Greeley, Colorado-based Pilgrim’s Pride Corp. has reached a definitive agreement to acquire GNP Co., a leading provider of premium branded chicken products in the upper Midwest, in an all cash, $350 million transaction. The proposal has the unanimous support of the Pilgrim’s board of directors, as well as the support of JBS S.A., the majority owner of Pilgrim’s. It is anticipated that the proposed transaction would close during the first quarter of 2017, subject to regulatory review and approval and customary closing conditions.
“The Pilgrim’s team is excited to combine the collective strengths of Pilgrim’s Pride and GNP Co.,” said Pilgrim’s CEO Bill Lovette. “GNP Co. boasts outstanding state-of-the-art assets in geographic areas where Pilgrim’s is not currently present, providing Pilgrim’s the opportunity to expand our production and customer bases, while maintaining our high standards for quality service and great-tasting products.”
In addition, GNP Co.’s operational competencies and use of innovative technologies, including gas stunning, aeroscalding and automated deboning, will enable Pilgrim’s to significantly increase the rate of adoption of new technologies in existing facilities, enhancing the company’s production efficiencies and operational excellence, according to Pilgrim’s.
The addition of the GNP Co. portfolio of Just BARE Certified Organic and Natural/American Humane Certified/No-Antibiotics-Ever (NAE) product lines to Pilgrim’s existing NAE and organic production capabilities, further positions Pilgrim’s as a leading provider of high-quality products in the fastest growing chicken segments, Pilgrim’s says.
According to a press release, the $350 million enterprise value of the transaction reflects an expected EBITDA multiple of 5.2 times, excluding any potential synergy gains. The acquisition complements Pilgrim’s existing business both in geography and differentiated branded products, presenting an opportunity to immediately strengthen the company’s position in fast growing and higher margin branded retail product categories, such as natural and organic.
“Today’s announcement is a clear demonstration of Pilgrim’s commitment to our growth strategy of disciplined acquisitions that enhance both our portfolio of value-added products and our ability to provide key customers with the high-quality products demanded by consumers,” added Lovette. “We look forward to welcoming GNP Co.’s team members and family farmer partners to the Pilgrim’s team as we continue to position Pilgrim’s as the preferred choice of consumers and retail and foodservice partners across the country.”

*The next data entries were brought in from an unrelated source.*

(* ===== verification/PjrtIssue.v ===== *)
(** * The commands and stores of an execution (mm_pjrt_executable.cc)

    What the loops of [Execute] issue for one device, and which arrays its stores have:
    parameters first, then new roots, then temporaries. *)
From S2P Require Import Prelude Hlo Sharding TaskScheduler TaskSchedulerFacts TaskExecution ZukuContext PjrtExecutable HloExecutor PjrtRun.
Local Open Scope Z_scope.

Section issue.
Context {C A D HS N P V : Type} `{EqDecision D} `{!DeviceListApi D, !HloShardingApi HS}.
Context `{!CompiledTask (SpmdModule C A HS)}.
Context (Event : nat -> gset nat) (ControlEvent : nat -> option nat).
Context (HasTile : Z -> bool) (Contains : D -> Z -> bool).
Abbreviation Store := (Store D HS).
Abbreviation Operation := (MpmdOperation C A D HS).
Abbreviation Context_ := (ZukuExecuteContextImpl C A D HS P).
Implicit Types (ctx : Context_) (exe : MultiMeshPjRtExecutable C A D HS).
Context (task_sem : C -> list V -> option (list V)) (scalar_sem : Z -> V) (shard_sem : Shard P -> V).
Abbreviation run := (run (A := A) (D := D) (HS := HS) task_sem scalar_sem shard_sem).

(** ** Handles by the key of the store *)

Definition handle_at (stores : Stores) (d : Z) (k : StoreType * Z) : Result StoreHandle :=
  row ← vec_at (match k.1 with
                | PARAM => parameter_stores stores
                | ROOT => all_root_stores stores
                | TEMP => temporary_stores stores
                end) d;
  vec_at row k.2.
Definition array_at (stores : Stores) (d : Z) (k : StoreType * Z) : option Z :=
  match handle_at stores d k with OK h => impl h | _ => None end.

Lemma get_store_handles_spec stores d (l : list Store) hs : get_store_handles stores d l = OK hs ->
  Forall2 (fun s h => handle_at stores d (key s) = OK h) (non_scalar l) hs.
Proof.
  unfold get_store_handles. apply (foldM_inv (fun done hs =>
    Forall2 (fun s h => handle_at stores d (key s) = OK h) (non_scalar done) hs)); [constructor|].
  intros done s rest acc acc' _ IH Hs. unfold non_scalar in *. rewrite filter_app, filter_cons.
  destruct (scalar s) eqn:Hsc; cbn in Hs.
  - injection Hs as <-. rewrite decide_False by done. by rewrite app_nil_r.
  - run_inv. rewrite decide_True by done. apply Forall2_app; [done|]. constructor; [done|constructor].
Qed.

Lemma array_OK h a : array h = OK a <-> impl h = Some a.
Proof. unfold array, of_option. destruct (impl h); split; congruence. Qed.

Lemma GetStores_views_spec hs ids views : GetStores_views hs ids = OK views ->
  Forall2 (fun h (i : Z * bool) => impl h = Some i.1) hs views.
Proof.
  unfold GetStores_views. apply (foldM_inv (fun done views =>
    Forall2 (fun h (i : Z * bool) => impl h = Some i.1) done views)); [constructor|].
  intros done h rest acc acc' _ IH Hs. run_inv. apply Forall2_app; [done|]. constructor; [by apply array_OK|constructor].
Qed.

Lemma GetStores_spec hs arrays : GetStores hs = OK arrays -> Forall2 (fun h a => impl h = Some a) hs arrays.
Proof.
  unfold GetStores. apply (foldM_inv (fun done arrays => Forall2 (fun h a => impl h = Some a) done arrays)); [constructor|].
  intros done h rest acc acc' _ IH Hs. run_inv. apply Forall2_app; [done|]. constructor; [by apply array_OK|constructor].
Qed.

Lemma handles_arrays {X} stores d (l : list Store) hs (xs : list X) (f : X -> Z) :
  Forall2 (fun s h => handle_at stores d (key s) = OK h) l hs -> Forall2 (fun h x => impl h = Some (f x)) hs xs ->
  Forall2 (fun s x => array_at stores d (key s) = Some (f x)) l xs.
Proof.
  intros H1. revert xs. induction H1 as [|s h l hs Hs _ IH]; intros xs H2; inversion H2; subst; constructor; [|by apply IH].
  unfold array_at. by rewrite Hs.
Qed.

(** ** What is issued for an operation *)

Lemma SetLastExecuteEvent_commands p ev ctx ctx' : SetLastExecuteEvent p ev ctx = OK ctx' -> commands ctx' = commands ctx.
Proof. unfold SetLastExecuteEvent. intros H. run_inv. done. Qed.
Lemma SetLastControlEvent_commands p ev ctx ctx' : SetLastControlEvent p ev ctx = OK ctx' -> commands ctx' = commands ctx.
Proof. unfold SetLastControlEvent. destruct ev; intros H; run_inv; done. Qed.

Lemma issue_operation_spec exe stores temps all op run_id ctx d p g ctx' :
  issue_operation Event ControlEvent HasTile Contains exe stores temps all op run_id ctx d = OK ctx' ->
  vec_at (addressable_devices_ exe) d = OK (p, g) ->
  exists cs, commands ctx' = commands ctx ++ cs /\ issued (array_at stores d) p op cs /\
    Forall (fun c => command_processor c = Some p) cs.
Proof.
  intros Hrun Hdev. destruct op as [m devs inputs outputs scalars lp|input output| |]; cbn in Hrun.
  - apply Result_bind_OK in Hrun as (ins & Hins & Hrun). apply Result_bind_OK in Hrun as (outs & Houts & Hrun).
    rewrite Hdev in Hrun. cbn in Hrun. apply Result_bind_OK in Hrun as (temp & _ & Hrun). unfold CreateExecuteTask in Hrun.
    apply Result_bind_OK in Hrun as (views & Hviews & Hrun). apply Result_bind_OK in Hrun as (arrays & Harr & Hrun).
    apply Result_bind_OK in Hrun as (_ & _ & Hrun). apply Result_bind_OK in Hrun as (ev & _ & Hrun).
    apply Result_bind_OK in Hrun as (ctx1 & H1%SetLastExecuteEvent_commands & Hrun).
    assert (commands ctx' = commands ctx1) as -> by
      (destruct (strict_ordering _); [by apply SetLastControlEvent_commands in Hrun|by injection Hrun as <-]).
    rewrite H1. cbn. eexists. split; [done|]. split; [|by repeat constructor].
    do 6 eexists. split; [done|].
    apply get_store_handles_spec in Hins, Houts. apply GetStores_views_spec in Hviews. apply GetStores_spec in Harr.
    split; [by eapply (handles_arrays _ _ _ _ _ fst)|by eapply (handles_arrays _ _ _ _ _ id)].
  - apply Result_bind_OK in Hrun as (src & Hsrc & Hrun). apply Result_bind_OK in Hrun as (dst & Hdst & Hrun).
    rewrite Hdev in Hrun. cbn in Hrun. unfold Reshard_ in Hrun.
    apply Result_bind_OK in Hrun as (a & Ha & Hrun). apply Result_bind_OK in Hrun as (b & Hb & [= <-]).
    cbn. eexists. split; [done|]. split; [|by repeat constructor].
    exists a, b. split; [done|]. apply array_OK in Ha, Hb.
    change (get_store_handle stores d input) with (handle_at stores d (key input)) in Hsrc.
    change (get_store_handle stores d output) with (handle_at stores d (key output)) in Hdst.
    unfold array_at. by rewrite Hsrc, Hdst.
  - injection Hrun as <-. exists []. rewrite app_nil_r. by repeat constructor.
  - injection Hrun as <-. exists []. rewrite app_nil_r. by repeat constructor.
Qed.

(** What an operation issues for a device: nothing when it is only for the allocator. *)
Lemma issue_operation_cases exe stores temps all op run_id ctx e ctx' :
  issue_operation Event ControlEvent HasTile Contains exe stores temps all op run_id ctx e = OK ctx' ->
  (exists q h, vec_at (addressable_devices_ exe) e = OK (q, h)) \/
  ctx' = ctx /\ forall d p, issued (P := P) (array_at stores d) p op [].
Proof.
  intros Hop. destruct op as [m devs inputs outputs scalars lp|input output| |]; cbn in Hop.
  - apply Result_bind_OK in Hop as (? & _ & Hop). apply Result_bind_OK in Hop as (? & _ & Hop).
    apply Result_bind_OK in Hop as ([q h] & Hq & _). left. by exists q, h.
  - apply Result_bind_OK in Hop as (? & _ & Hop). apply Result_bind_OK in Hop as (? & _ & Hop).
    apply Result_bind_OK in Hop as ([q h] & Hq & _). left. by exists q, h.
  - injection Hop as <-. by right.
  - injection Hop as <-. by right.
Qed.

(** Other devices issue commands for other processors. *)
Lemma devices_distinct exe d e p q g h : NoDup (fst <$> addressable_devices_ exe) ->
  vec_at (addressable_devices_ exe) d = OK (p, g) -> vec_at (addressable_devices_ exe) e = OK (q, h) -> e <> d -> q <> p.
Proof.
  intros Hnd [? Hd]%vec_at_lookup [? He]%vec_at_lookup Hne ->. apply Hne, (Z2Nat.inj e d); [done..|].
  unfold Device in *. apply (NoDup_lookup _ _ _ p Hnd); [by rewrite list_lookup_fmap, He|by rewrite list_lookup_fmap, Hd].
Qed.

Lemma issue_for_devices_spec exe stores temps all n d p g op ctx run_id r :
  NoDup (fst <$> addressable_devices_ exe) -> vec_at (addressable_devices_ exe) d = OK (p, g) -> 0 <= d < n ->
  issue_for_devices Event ControlEvent HasTile Contains exe stores temps all n (ctx, run_id) op = OK r ->
  exists cs c, commands r.1 = commands ctx ++ cs /\ issued (array_at stores d) p op c /\
    forall heap, run p heap cs = run p heap c.
Proof.
  intros Hnd Hdev Hd Hrun. unfold issue_for_devices in Hrun.
  apply Result_bind_OK in Hrun as (ctx1 & Hrun & [= <-]). cbn [fst].
  eapply (foldM_inv (fun done ctx1 => exists cs, commands ctx1 = commands ctx ++ cs /\
      (d ∈ done -> exists c, issued (array_at stores d) p op c /\ forall heap, run p heap cs = run p heap c) /\
      (d ∉ done -> forall heap, run p heap cs = Some heap))) in Hrun.
  - destruct Hrun as (cs & Hcs & Hc & _). destruct Hc as (c & ? & ?); [apply elem_of_seqZ; lia|]. by exists cs, c.
  - exists []. rewrite app_nil_r. split; [done|]. split; [by intros ?%elem_of_nil|done].
  - intros done e rest st st' Heq (cs & Hst & Hin & Hout) Hop.
    assert (NoDup (done ++ e :: rest)) as Hnds by (rewrite <- Heq; apply NoDup_seqZ).
    assert (e ∉ done) as He by (apply NoDup_app in Hnds as (_ & Hx & _); intros Hi; by destruct (Hx e Hi); left).
    destruct (issue_operation_cases _ _ _ _ _ _ _ _ _ Hop) as [(q & h & Hq)|[-> Hnone]].
    + destruct (issue_operation_spec _ _ _ _ _ _ _ _ _ _ _ Hop Hq) as (c & Hc & Hiss & Hp).
      exists (cs ++ c). split; [by rewrite Hc, Hst, app_assoc|]. destruct (decide (e = d)) as [->|Hne].
      * rewrite Hdev in Hq. injection Hq as <- <-. split; [|set_solver].
        intros _. exists c. split; [done|]. intros heap. by rewrite run_app, Hout.
      * assert (forall heap, run p heap c = Some heap) as Helse.
        { intros heap. apply run_elsewhere. eapply Forall_impl; [exact Hp|]. intros x Hx. cbn in Hx.
          pose proof (devices_distinct exe d e p q g h Hnd Hdev Hq Hne). congruence. }
        split.
        -- intros Hd'. destruct Hin as (c' & Hiss' & Hc'); [set_solver|]. exists c'. split; [done|].
           intros heap. rewrite run_app, Hc'. destruct (run p heap c'); [apply Helse|done].
        -- intros Hd' heap. rewrite run_app, Hout by set_solver. apply Helse.
    + exists cs. split; [done|]. split.
      * intros _. destruct (decide (d ∈ done)); [by apply Hin|]. exists []. split; [done|]. intros heap. by rewrite Hout.
      * intros Hd'. apply Hout. set_solver.
Qed.

Lemma issue_schedule exe stores temps all n d p g ops ctx run_id r :
  NoDup (fst <$> addressable_devices_ exe) -> vec_at (addressable_devices_ exe) d = OK (p, g) -> 0 <= d < n ->
  foldM (issue_for_devices Event ControlEvent HasTile Contains exe stores temps all n) (ctx, run_id) ops = OK r ->
  exists cs css, commands r.1 = commands ctx ++ cs /\ Forall2 (issued (array_at stores d) p) ops css /\
    forall heap, run p heap cs = run p heap (concat css).
Proof.
  intros Hnd Hdev Hd. apply (foldM_inv (fun done (r : Context_ * Z) => exists cs css,
    commands r.1 = commands ctx ++ cs /\ Forall2 (issued (array_at stores d) p) done css /\
    forall heap, run p heap cs = run p heap (concat css))).
  - exists [], []. by rewrite app_nil_r.
  - intros done op rest [st id] [st' id'] _ (cs & css & Hst & Hiss & Hrun) Hop.
    destruct (issue_for_devices_spec _ _ _ _ _ _ _ _ _ _ _ _ Hnd Hdev Hd Hop) as (cs' & c & Hst' & Hc & Hrun').
    exists (cs ++ cs'), (css ++ [c]). split; [cbn in *; by rewrite Hst', Hst, app_assoc|].
    split; [apply Forall2_app; [done|by repeat constructor]|]. intros heap.
    rewrite concat_app, !run_app, Hrun. destruct (run p heap (concat css)); [|done]. cbn. by rewrite app_nil_r, Hrun'.
Qed.
End issue.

Pilgrim’s says it expects to achieve approximately $20 million in annualized synergies, primarily from the optimization of production and distribution, and cost savings in purchasing, production, logistics and SG&A. In addition to operational synergies, the company says it anticipates capturing an estimated current value of approximately $28 million in tax savings and a post synergies EBITDA multiple of 3.9 times. Pilgrim’s expects the acquisition will be accretive to the company’s diluted earnings per share in 2017 and believes that the combined company will have a strong financial position, improved capital structure and substantial cash flow generation capability.